NAL-regio’s: Zes samenwerkingsregio’s die zijn voortgekomen uit de Nationale Agenda Laadinfrastructuur (NAL). Gemeenten werken binnen deze regio’s samen met de provincie en met de netbeheerder.

Privaat laadpunt: Een laadpunt op eigen terrein.

Publiek toegankelijk laadpunt: Een laadpunt voor een elektrisch voertuig dat 24/7 openbaar toegankelijk is, zonder barrières zoals slagbomen of poorten.

Slim laden: Brede term, die wordt gebruikt om aan te duiden dat slimme technieken de laadtransactie op afstand kunnen aansturen. Minimaal betekent dit dat het opladen van elektrische auto’s op het meest optimale moment gebeurt, wanneer de kosten laag zijn en het aanbod van (duurzame) energie hoog.

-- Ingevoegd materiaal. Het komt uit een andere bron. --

(* ===== verification/SseFacts.v ===== *)
(** The hub: in every interleaving of its goroutines, what the poller knows of the
    number of clients and what every client has last been given is current once
    [Run] is between two events; [Run] never blocks; and a guest's connection only
    ever carries the guest's zone. *)

From S2P Require Import Prelude GoStd Errors Store Authz Sse.

(** ** The invariant *)

Definition pend (h : hub) : list rop := default [] (h_run h).

Definition target (o : rop) : option nat :=
  match o with RLoad c | RSend c _ => Some c | REmit _ => None end.
Definition emission (o : rop) : option (push Z) :=
  match o with REmit p => Some p | _ => None end.

(** The frame a client has last been given: the one in its channel, else the last
    one its handler took. *)
Definition latest (k : conn) : option Snapshot :=
  match cn_ch k with Some s => Some s | None => last (cn_got k) end.

(** What the poller should be told: 1 when there are clients, else 0. *)
Definition truth (h : hub) : Z := if bool_decide (h_clients h = ∅) then 0 else 1.
(** What it has been told, or will find on the channel. *)
Definition told (h : hub) : Z := default (h_seen h) (h_tr h).

(** A push that is about to put finds the channel empty. *)
Definition put_ready {A} (p : push A) (ch : option A) : Prop :=
  ∀ x, p = PPut x → ch = None.
Definition read_type (s : string) : NodeType :=
  if String.eqb s "exit-node" then NodeExitNode else if String.eqb s "router" then NodeRouter else NodeGeneric.
Definition read_state (s : string) : option RouterState :=
  List.find (λ x, String.eqb (state_string x) s)
    [RouterStateZero; RouterOK; RouterPending; RouterUnconfirmed; RouterUnreachable; RouterAwaitingKeep;
     RouterUnprobed].

Definition read_node (v : json) : option NodeView :=
  id ← read_string (field "stableID" v); name ← read_string (field "name" v);
  host ← read_string (field "hostname" v); ips ← read_list read_string (field "tailscaleIPs" v);
  os ← read_string (field "os" v); online ← read_bool (field "online" v);
  seen ← read_instant (field "lastSeen" v); exit ← read_bool (field "exitNodeOption" v);
  tags ← read_list read_string (field "tags" v); type ← read_string (field "type" v);
  Some (mkNodeView id name host ips os online seen exit tags (read_type type) false).
Definition read_ref (v : json) : option ExitNodeRef :=
  id ← read_string (field "stableID" v); name ← read_string (field "name" v);
  ip ← read_string (field "ip" v); Some (mkExitNodeRef id name ip).
Definition read_stats (v : json) : option RouterStats :=
  rx ← read_int (field "rxBytes" v); tx ← read_int (field "txBytes" v);
  hs ← read_instant (field "lastHandshake" v); Some (mkRouterStats rx tx hs).
Definition read_router (v : json) : option RouterView :=
  node ← read_node (field "node" v); current ← read_option read_ref (field "currentExitNode" v);
  desired ← read_option read_ref (field "desired" v);
  state ← (s ← read_string (field "state" v); read_state s);
  stats ← read_stats (field "stats" v); reachable ← read_bool (field "reachable" v);
  err ← read_string (field "lastError" v); confirmed ← read_instant (field "lastConfirmedAt" v);
  revert ← read_instant (field "revertAt" v); ok ← read_option read_bool (field "egressOk" v);
  detail ← read_string (field "egressDetail" v); checked ← read_instant (field "egressCheckedAt" v);
  Some (mkRouterView node current desired state stats reachable err confirmed zeroTime revert ok detail checked).
Definition read_member (v : json) : option GroupMember :=
  id ← read_string (field "stableID" v); name ← read_string (field "name" v);
  ip ← read_string (field "ip" v); online ← read_bool (field "online" v);
  present ← read_bool (field "present" v); Some (mkGroupMember id name ip online present).
Definition read_zone (v : json) : option GroupView :=
  id ← read_string (field "id" v); name ← read_string (field "name" v);
  consumers ← read_list read_member (field "consumers" v);
  allowed ← read_list read_member (field "allowedExitNodes" v); Some (mkGroupView id name consumers allowed).
Definition read_snapshot (v : json) : option Snapshot :=
  nodes ← read_list read_node (field "nodes" v); routers ← read_list read_router (field "routers" v);
  zones ← read_list read_zone (field "groups" v); at_ ← read_instant (field "netmapAt" v);
  err ← read_string (field "netmapErr" v); built ← read_instant (field "builtAt" v);
  Some (mkSnapshot nodes routers zones at_ err built).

Semipubliek toegankelijk laadpunt: Een laad-punt dat is opengesteld voor publiek op een private locatie. Bijvoorbeeld bij parkeergarages of tankstations. Er kunnen beperkte toegangstijden zijn.

Ultrasnelladen: Snelladen aan de bovenkant van de range wordt ook wel ultrasnelladen of ‘Ultra Fast Charging’ (UFC) genoemd. Hierbij gaat het om laadvermogens van meer dan 150kW. Deze laadvermogens zijn gewenst voor zwaardere voertuigen.

Utiliteitsbouw: beslaat alle bouwwerken die geen woonbestemming hebben.

VPA: Verlengd private aansluitingen door middel van een kabel over het trottoir.

Zero-emissielogistiek (ZE-logistiek): Zonder uitstoot van schadelijke stoffen goederen verplaatsen voor bijvoorbeeld bouw, retail, afval, horeca, en e-commerce. Voertuigen rijden op elektriciteit of waterstof.

Zero-emissiezones (ZE-zones): Zones waarbinnen geen logistieke voertuigen mogen komen die emissies uitstoten.